Kathleen Beaumont

Kathleen Beaumont

Forum Replies Created

Viewing 13 posts - 16 through 28 (of 28 total)
  • Author
    Posts
  • in reply to: Need to build an interface for XML to SQL Datadata #7458

    Hi Jeff,

    I’m glad you were able to use the CDC’s XMLPlus.dll to parse a sample data file.

    Regarding the second bullet in your “Next Queued tasks” list: An easy way to create a NAACCR XML data file uses the GUI app in the CDC download, XMLExchange Plus. Open the Convert form to select a flat-format data file and an EDITS50-compatible NAACCR metafile (or, if your registry has a custom metafile, use that).

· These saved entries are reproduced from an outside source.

(** * Properties *)
Module LoaderProps.
Import Schemes Origin Policy HTTPHeaders CrossOrigin.Request AccessControl Preflight Loader CacheSpec CacheFacts RequestFacts LoaderSpec LoaderFacts.

Section Props.
Context (before : Z) (ws : Z -> bool) (unicodeLower : list Z -> list Z) (foldCase : Z -> Z)
  (idn : list Z -> option (list Z)) (iterate : HTTPHeaderMap -> list (list Z * list Z)).
Context (registry : SchemeRegistry) (policy : SecurityPolicy) (documentOrigin : SecurityOrigin).

(** C2: No request leaves unapproved.  Whatever happens to a loader, a request
    it sends that is not to its own origin, under access control, has neither
    user nor password in its URL, names the origin in its Origin header, has
    cookies only if credentials are allowed, and is one of three: a preflight
    (OPTIONS, without a body and cookies); a simple request, or one whose
    preflight the caller has ruled out, to a scheme that is enabled; or a request
    that a server has approved of before, by a response to a preflight that
    passed the access check for an origin of that name, with credentials if this
    one has them, and that lists its method and headers.  Only such a one goes
    out without the security check of the layer below. *)
Theorem requests_approved es l r :
  (forall m, iterate m ≡ₚ (map_to_list m).*2) ->
  makes before ws unicodeLower foldCase idn iterate registry policy documentOrigin es l ->
  (forall options, RequestRawResource r options ∈ es ->
     may_send ws foldCase iterate registry documentOrigin (terms l) r
     /\ (securityCheck options = SkipSecurityCheck -> is_approved ws foldCase documentOrigin (terms l) r))
  /\ (forall credentials, LoadResourceSynchronously r credentials ∈ es ->
     may_send ws foldCase iterate registry documentOrigin (terms l) r).
Proof.
  intros Hit Hm. pose proof (makes_ok _ _ _ _ _ _ _ _ _ Hit _ _ Hm) as Hok.
  split; intros x Hx; apply (proj1 (list.Forall_forall _ _) Hok) in Hx; cbn [effect_ok] in Hx; tauto.
Qed.



(** C11: A preflight is decided by its response.  If the response approves of the
    request that waits, the client hears nothing, and the end of the preflight
    sends that request, as it was, with the origin in its header; if not, the
    client is told of the failure at once and the request is dropped. *)
Theorem preflight_decides es visited heard w r resource now response now' answers :
  (forall m, iterate m ≡ₚ (map_to_list m).*2) ->
  reaches before ws unicodeLower foldCase idn iterate registry policy documentOrigin es visited heard w ->
  m_actualRequest (loader w) = Some r -> m_resource (loader w) = Some resource ->
  let t := terms (loader w) in
  let perform := run_event before ws unicodeLower foldCase idn iterate registry policy documentOrigin in
  let received := perform (ResponseReceived now response) w in
  let finished := perform (NotifyFinished now' answers false false) received.1 in
  (approves ws foldCase documentOrigin t response r ->
     received.2 = []
     /\ finished.2 = [RemoveClient resource;
          RequestRawResource (setHTTPOrigin foldCase r (toString (origin_of documentOrigin t)))
            (quiet false (with_check SkipSecurityCheck (m_options (loader w))))]
     /\ m_actualRequest (loader finished.1) = None)
  /\ (~ approves ws foldCase documentOrigin t response r ->
     received.2 = [DidFail (m_string (responseURL response)) false] /\ m_actualRequest (loader received.1) = None).
Proof.
  intros Hit Hreach Hact Hres. cbv zeta. cbn [run_event].
  destruct (reaches_ok _ _ _ _ _ _ _ _ _ Hit _ _ _ _ Hreach) as (_ & (_ & [[Hg _]|(_ & Hn & _)]) & _); [|congruence].
  unfold responseReceived, reading. rewrite Hres.
  pose proof (receive_preflight before ws foldCase iterate documentOrigin Hit _ w now (resource_identifier resource) response r (proj1 Hg) Hact)
    as [Hyes Hno]. split.
  - intros Ha. destruct (Hyes Ha) as [c Hc]. rewrite Hc. cbn [fst snd]. split; [done|].
    assert (opened (terms (loader w))) as Hopen by (apply Hg; congruence).
    destruct (didReceiveResponse_ok before ws foldCase iterate registry documentOrigin Hit _ true w now (resource_identifier resource)
      response Hg Hopen) as [[Hg' _] _].
    rewrite Hc in Hg'. cbn [fst] in Hg'.
    by destruct (finish_preflight before ws unicodeLower foldCase iterate registry policy documentOrigin
      _ _ now' answers r resource Hg' Hact Hres) as (Hf1 & Hf2 & _).
  - intros Ha. by rewrite (Hno Ha).
Qed.
End Props.
End LoaderProps.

Press F1 to bring up the Help pages for this process, and generate the data file(s) you need for your continuing development.

    The point I’m trying to make is that you can use a flat data file of Record Type ‘160’ and generate a NAACCR XML data file that meets today’s requirements. Be sure to read the help for drop-down control “Record Type”, which allows you to specify the Record Type of the resulting data file.

    Kathleen

    in reply to: Need to build an interface for XML to SQL Datadata #7287

    Jeff,

    Going back to basics: You are presently bulk-importing from flat-format files, and said you hoped to minimize re-coding existing systems, so let’s loop back to that concept.

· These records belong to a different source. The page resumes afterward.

(* ===== verification/CaseSearch.v ===== *)
(** * Searching without regard to case (wtf/text/StringImpl.cpp)

    [StringImpl::findIgnoringCase], [endsWith] with [caseSensitive] false, and
    [equalIgnoringCase] of characters and a C string.  [foldCase] is the case
    folding of one code unit.

    [find_folded] is the reference: the first position at or behind [index] where
    the folded texts agree. *)
From S2P Require Import Prelude WString HTTPCache.

Module Folded.
Section Folded.
Context (foldCase : Z -> Z).

Abbreviation equalIgnoringCase := (Cache.equalIgnoringCase foldCase).

(** The loop of [findIgnoringCase] from [i] on, with [delta - i] tests behind
    the first; [None] is [notFound]. *)
Fixpoint ignoring_loop (fuel : nat) (search mtch : list Z) (i delta : nat) : option nat :=
  if equalIgnoringCase (take (length mtch) (drop i search)) mtch then Some i
  else if (i =? delta)%nat then None
  else match fuel with O => None | S fuel => ignoring_loop fuel search mtch (S i) delta end.

Definition findIgnoringCase (s mtch : list Z) (index : nat) : option nat :=
  if (length mtch =? 0)%nat then Some (Nat.min index (length s))
  else if (length s <? index)%nat then None
  else if (length s - index <? length mtch)%nat then None
  else
    let delta := (length s - index - length mtch)%nat in
    match ignoring_loop delta (drop index s) mtch 0 delta with
    | None => None
    | Some i => Some (index + i)%nat
    end.

(** [endsWith(matchString, false)] *)
Definition endsWithIgnoringCase (s mtch : list Z) : bool :=
  if (length mtch <=? length s)%nat then
    let start := (length s - length mtch)%nat in
    bool_decide (findIgnoringCase s mtch start = Some start)
  else false.

(** [equalIgnoringCase(characters, literal, length)], where the literal is a C
    string and [length] the number of the characters; reading behind the NUL of
    the literal is [None]. *)
Fixpoint equal_literal (a b : list Z) : option bool :=
  match a with
  | [] => Some true
  | c :: a' =>
      match b with
      | [] => None
      | bc :: b' => if foldCase c =? foldCase bc then equal_literal a' b' else Some false
      end
  end.
End Folded.
End Folded.

Module FoldedFacts.
Import Folded.

Section Facts.
Context (foldCase : Z -> Z).

Abbreviation folded := (map foldCase).

(** The folded [m] is found in the folded [s] at [p]. *)
Definition folded_at (s m : list Z) (p : nat) : Prop := take (length m) (drop p (folded s)) = folded m.

#[local] Instance folded_at_dec s m p : Decision (folded_at s m p).
Proof. unfold folded_at. apply _. Defined.

Lemma equal_at s m p : Cache.equalIgnoringCase foldCase (take (length m) (drop p s)) m = bool_decide (folded_at s m p).
Proof. unfold Cache.equalIgnoringCase, folded_at. by rewrite <- firstn_map, <- skipn_map. Qed.

Lemma ignoring_loop_spec fuel s m i delta : (delta - i <= fuel)%nat -> (i <= delta)%nat ->
  match ignoring_loop foldCase fuel s m i delta with
  | Some p => (i <= p <= delta)%nat /\ folded_at s m p /\ (forall q, (i <= q < p)%nat -> ~ folded_at s m q)
  | None => forall q, (i <= q <= delta)%nat -> ~ folded_at s m q
  end.
Proof.
  revert i. induction fuel as [|fuel IH]; intros i Hf Hi; cbn [ignoring_loop]; rewrite equal_at;
    (destruct (bool_decide_reflect (folded_at s m i)) as [Hat|Hat]; [split; [lia|split; [done|lia]]|]);
    destruct (Nat.eqb_spec i delta) as [->|Hne].
  1, 3: intros q Hq; by replace q with delta by lia.
  - lia.
  - specialize (IH (S i) ltac:(lia) ltac:(lia)). destruct (ignoring_loop _ _ _ _ _ _) as [p|].
    + destruct IH as (H1 & H2 & H3). split; [lia|split; [done|]]. intros q Hq.
      destruct (decide (q = i)) as [->|]; [done|]. apply H3. lia.
    + intros q Hq. destruct (decide (q = i)) as [->|]; [done|]. apply IH. lia.
Qed.

Lemma folded_at_drop s m i p : folded_at (drop i s) m p <-> folded_at s m (i + p).
Proof. unfold folded_at. by rewrite <- skipn_map, drop_drop. Qed.

(** What is found is the first folded occurrence behind [index]. *)
Lemma findIgnoringCase_spec s m index : m <> [] ->
  match findIgnoringCase foldCase s m index with
  | Some p => (index <= p)%nat /\ (p + length m <= length s)%nat /\ folded_at s m p /\ (forall q, (index <= q < p)%nat -> ~ folded_at s m q)
  | None => forall q, (index <= q)%nat -> (q + length m <= length s)%nat -> ~ folded_at s m q
  end.
Proof.
  intros Hm. unfold findIgnoringCase. destruct (Nat.eqb_spec (length m) 0) as [H0|_]; [by apply length_zero_iff_nil in H0|].
  destruct (Nat.ltb_spec (length s) index); [intros q; lia|].
  destruct (Nat.ltb_spec (length s - index) (length m)); [intros q; lia|]. cbv zeta.
  set (delta := (length s - index - length m)%nat).
  pose proof (ignoring_loop_spec delta (drop index s) m 0 delta ltac:(lia) ltac:(lia)) as Hl.
  destruct (ignoring_loop _ _ _ _ _ _) as [p|].
  - destruct Hl as (H1 & H2 & H3). split; [lia|split; [lia|]]. split; [by apply folded_at_drop|].
    intros q Hq. replace q with (index + (q - index))%nat by lia. rewrite <- folded_at_drop. apply H3. lia.
  - intros q Hq Hq'. replace q with (index + (q - index))%nat by lia. rewrite <- folded_at_drop. apply Hl. lia.
Qed.

Lemma endsWithIgnoringCase_spec s m : m <> [] ->
  endsWithIgnoringCase foldCase s m = true <-> exists pre, folded s = pre ++ folded m.
Proof.
  intros Hm. unfold endsWithIgnoringCase.
  destruct (Nat.leb_spec (length m) (length s)) as [Hl|Hl].
  2: { split; [done|]. intros [pre H]. apply (f_equal length) in H. rewrite length_app, !length_map in H. lia. }
  pose proof (findIgnoringCase_spec s m (length s - length m) Hm) as Hf. rewrite bool_decide_eq_true.
  split.
  - intros E. rewrite E in Hf. destruct Hf as (_ & _ & Hat & _). unfold folded_at in Hat.
    exists (take (length s - length m) (folded s)).
    rewrite take_ge in Hat by (rewrite length_drop, length_map; lia). by rewrite <- Hat, take_drop.
  - intros [pre H]. assert (length pre = (length s - length m)%nat) as Hp.
    { apply (f_equal length) in H. rewrite length_app, !length_map in H. lia. }
    assert (folded_at s m (length s - length m)) as Hat.
    { unfold folded_at. rewrite H, <- Hp, drop_app_length. apply take_ge. by rewrite length_map. }
    destruct (findIgnoringCase _ _ _ _) as [p|]; [|exfalso; by apply (Hf (length s - length m)%nat); [lia..|]].
    destruct Hf as (H1 & H2 & _). f_equal. lia.
Qed.

(** A literal is compared as far as the characters go: a text is equal to all it
    is a prefix of. *)
Lemma equal_literal_spec a b : Forall (fun c => foldCase c <> foldCase 0) a -> Forall (fun c => c <> 0) b ->
  equal_literal foldCase a (b ++ [0]) = Some (bool_decide (folded a `prefix_of` folded b)).
Proof.
  intros Ha Hb. revert a Ha. induction b as [|y b IH]; intros [|x a] Ha; cbn [equal_literal app].
  1, 3: f_equal; symmetry; apply bool_decide_eq_true; apply prefix_nil.
  - apply Forall_cons_iff in Ha as [Hx _]. rewrite (proj2 (Z.eqb_neq _ _)) by done.
    reflexivity.
  - apply Forall_cons_iff in Ha as [Hx Ha]. apply Forall_cons_iff in Hb as [Hy Hb]. cbn [map app].
    destruct (Z.eqb_spec (foldCase x) (foldCase y)) as [E|E].
    + rewrite IH by done. f_equal. apply bool_decide_ext. rewrite E. split; [apply prefix_cons|apply prefix_cons_inv_2].
    + f_equal. symmetry. apply bool_decide_eq_false. intros [post H]. cbn in H; congruence.
Qed.
End Facts.
End FoldedFacts.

    Keep in mind that a big motivation for using XML is to allow transmitting complete text data (e.g., physician’s notes, etc.) instead of truncating it to a couple of thousand characters, so you don’t want to use the current NAACCR undelimited format. (These data items are identifiable in the NAACCR XML dictionary with allowUnlimitedText=”true”.) Also note that the plan is to eliminate the “starting position” attribute of NAACCR data items in the not-distant future, so positioning in a flat file will be something you’ll have to maintain with your own “record layout”. Boy, this is getting ugly really fast, isn’t it?

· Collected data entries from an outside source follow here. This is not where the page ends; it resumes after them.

Definition isDirectiveNameCharacter (c : Z) : bool := isASCIIAlphanumeric c || (c =? 45).
Definition isDirectiveValueCharacter (c : Z) : bool := isASCIISpace c || ((0x21 <=? c) && (c <=? 0x7e)).
Definition isSourceCharacter (c : Z) : bool := negb (isASCIISpace c).
Definition isHostCharacter (c : Z) : bool := isASCIIAlphanumeric c || (c =? 45).
Definition isSchemeContinuationCharacter (c : Z) : bool :=
  isASCIIAlphanumeric c || (c =? 43) || (c =? 45) || (c =? 46).
Definition isNotASCIISpace (c : Z) : bool := negb (isASCIISpace c).

(** [None] is the answer false, with the position unmoved. *)
Definition skipExactly (position : list Z) (delimiter : Z) : option (list Z) :=
  match position with
  | c :: rest => if c =? delimiter then Some rest else None
  | [] => None
  end.

Definition skipExactly_class (characterPredicate : Z -> bool) (position : list Z) : option (list Z) :=
  match position with
  | c :: rest => if characterPredicate c then Some rest else None
  | [] => None
  end.

(** The characters passed and the position reached. *)
Definition skipUtil (position : list Z) (delimiter : Z) : list Z * list Z :=
  let n := span_len (fun c => negb (c =? delimiter)) position in (take n position, drop n position).

Definition skipWhile (characterPredicate : Z -> bool) (position : list Z) : list Z * list Z :=
  let n := span_len characterPredicate position in (take n position, drop n position).

(** [ASSERT] *)
Definition assert_that (b : bool) : option unit := if b then Some tt else None.

Definition isEmpty (s : list Z) : bool := (length s =? 0)%nat.
End Cursor.

(** * Source lists *)
Module SourceList.
Import Cursor Folded.

Record CSPSource := mkSource {
  m_scheme : list Z;
  m_host : list Z;
  m_port : Z;
  m_hostHasWildcard : bool;
  m_portHasWildcard : bool;
}.

Record CSPSourceList := mkSourceList {
  m_list : list CSPSource;
  m_allowStar : bool;
  m_allowInline : bool;
  m_allowEval : bool;
}.

Definition CSPSourceList_new : CSPSourceList := mkSourceList [] false false false.

(** The variables [parseSource] fills in. *)
Record Parsed := mkParsed {
  p_scheme : list Z;
  p_host : list Z;
  p_port : Z;
  p_hostHasWildcard : bool;
  p_portHasWildcard : bool;
}.

Definition Parsed_new : Parsed := mkParsed [] [] 0 false false.

Section SourceList.
Context (ws : Z -> bool) (foldCase : Z -> Z).

Abbreviation equalIgnoringCase := (Cache.equalIgnoringCase foldCase).

(** ** One source *)

Definition schemeMatches (s : CSPSource) (url : KURL) : bool := equalIgnoringCase (Access.protocol url) (m_scheme s).

Definition hostMatches (s : CSPSource) (url : KURL) : bool :=
  let host := Access.host url in
  if equalIgnoringCase host (m_host s) then true
  else m_hostHasWildcard s && endsWithIgnoringCase foldCase host (str "." ++ m_host s).

Definition portMatches (s : CSPSource) (url : KURL) : bool :=
  if m_portHasWildcard s then true
  else
    let port := Access.port ws url in
    if port =? m_port s then true
    else if port =? 0 then Access.isDefaultPortForProtocol (m_port s) (m_scheme s)
    else if m_port s =? 0 then Access.isDefaultPortForProtocol port (m_scheme s)
    else false.

Definition isSchemeOnly (s : CSPSource) : bool := isEmpty (m_host s).

Definition source_matches (s : CSPSource) (url : KURL) : bool :=
  if negb (schemeMatches s url) then false
  else if isSchemeOnly s then true
  else hostMatches s url && portMatches s url.

(** ** The parser of sources *)

Definition parseScheme (range : list Z) (out : Parsed) : option (Parsed * bool) :=
  _ ← assert_that (isEmpty (p_scheme out));
  if isEmpty range then Some (out, false)
  else
    match skipExactly_class isASCIIAlpha range with
    | None => Some (out, false)
    | Some position =>
        let '(_, position) := skipWhile isSchemeContinuationCharacter position in
        if negb (isEmpty position) then Some (out, false)
        else Some (mkParsed range (p_host out) (p_port out) (p_hostHasWildcard out) (p_portHasWildcard out), true)
    end.

(** The loop over the labels: whether the whole text is labels. *)
Fixpoint host_loop (fuel : nat) (position : list Z) : bool :=
  match position with
  | [] => true
  | _ =>
      match fuel with
      | O => false
      | S fuel =>
          match skipExactly_class isHostCharacter position with
          | None => false
          | Some position =>
              let '(_, position) := skipWhile isHostCharacter position in
              match position with
              | [] => true
              | _ => match skipExactly position 46 with None => false | Some position => host_loop fuel position end
              end
          end
      end
  end.

Definition set_host (out : Parsed) (host : list Z) : Parsed :=
  mkParsed (p_scheme out) host (p_port out) (p_hostHasWildcard out) (p_portHasWildcard out).

Definition host_labels (hostBegin : list Z) (out : Parsed) : Parsed * bool :=
  if host_loop (length hostBegin) hostBegin then (set_host out hostBegin, true) else (out, false).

    When importing from flat ASCII, do delimit the fields so that you can know where the text fields begin and end. But I recommend not delimiting with the pipe character (‘|’). In fact, don’t use any keyboard character because somebody is bound to embed it in a text field. I like the guillemet for this purpose (‘»’, typed from the keyboard with Alt+0187) because it is really unlikely to be typed during data entry. And you’ll need to flatten the CRLFs in text data; I think SQL Server understands “~” to be a linefeed, but you’d have to look into what Oracle uses.

    You’ll have to write the converter yourself; the freebie IMS and NPCR tools perform conversions between XML and the traditional undelimited NAACCR flat record.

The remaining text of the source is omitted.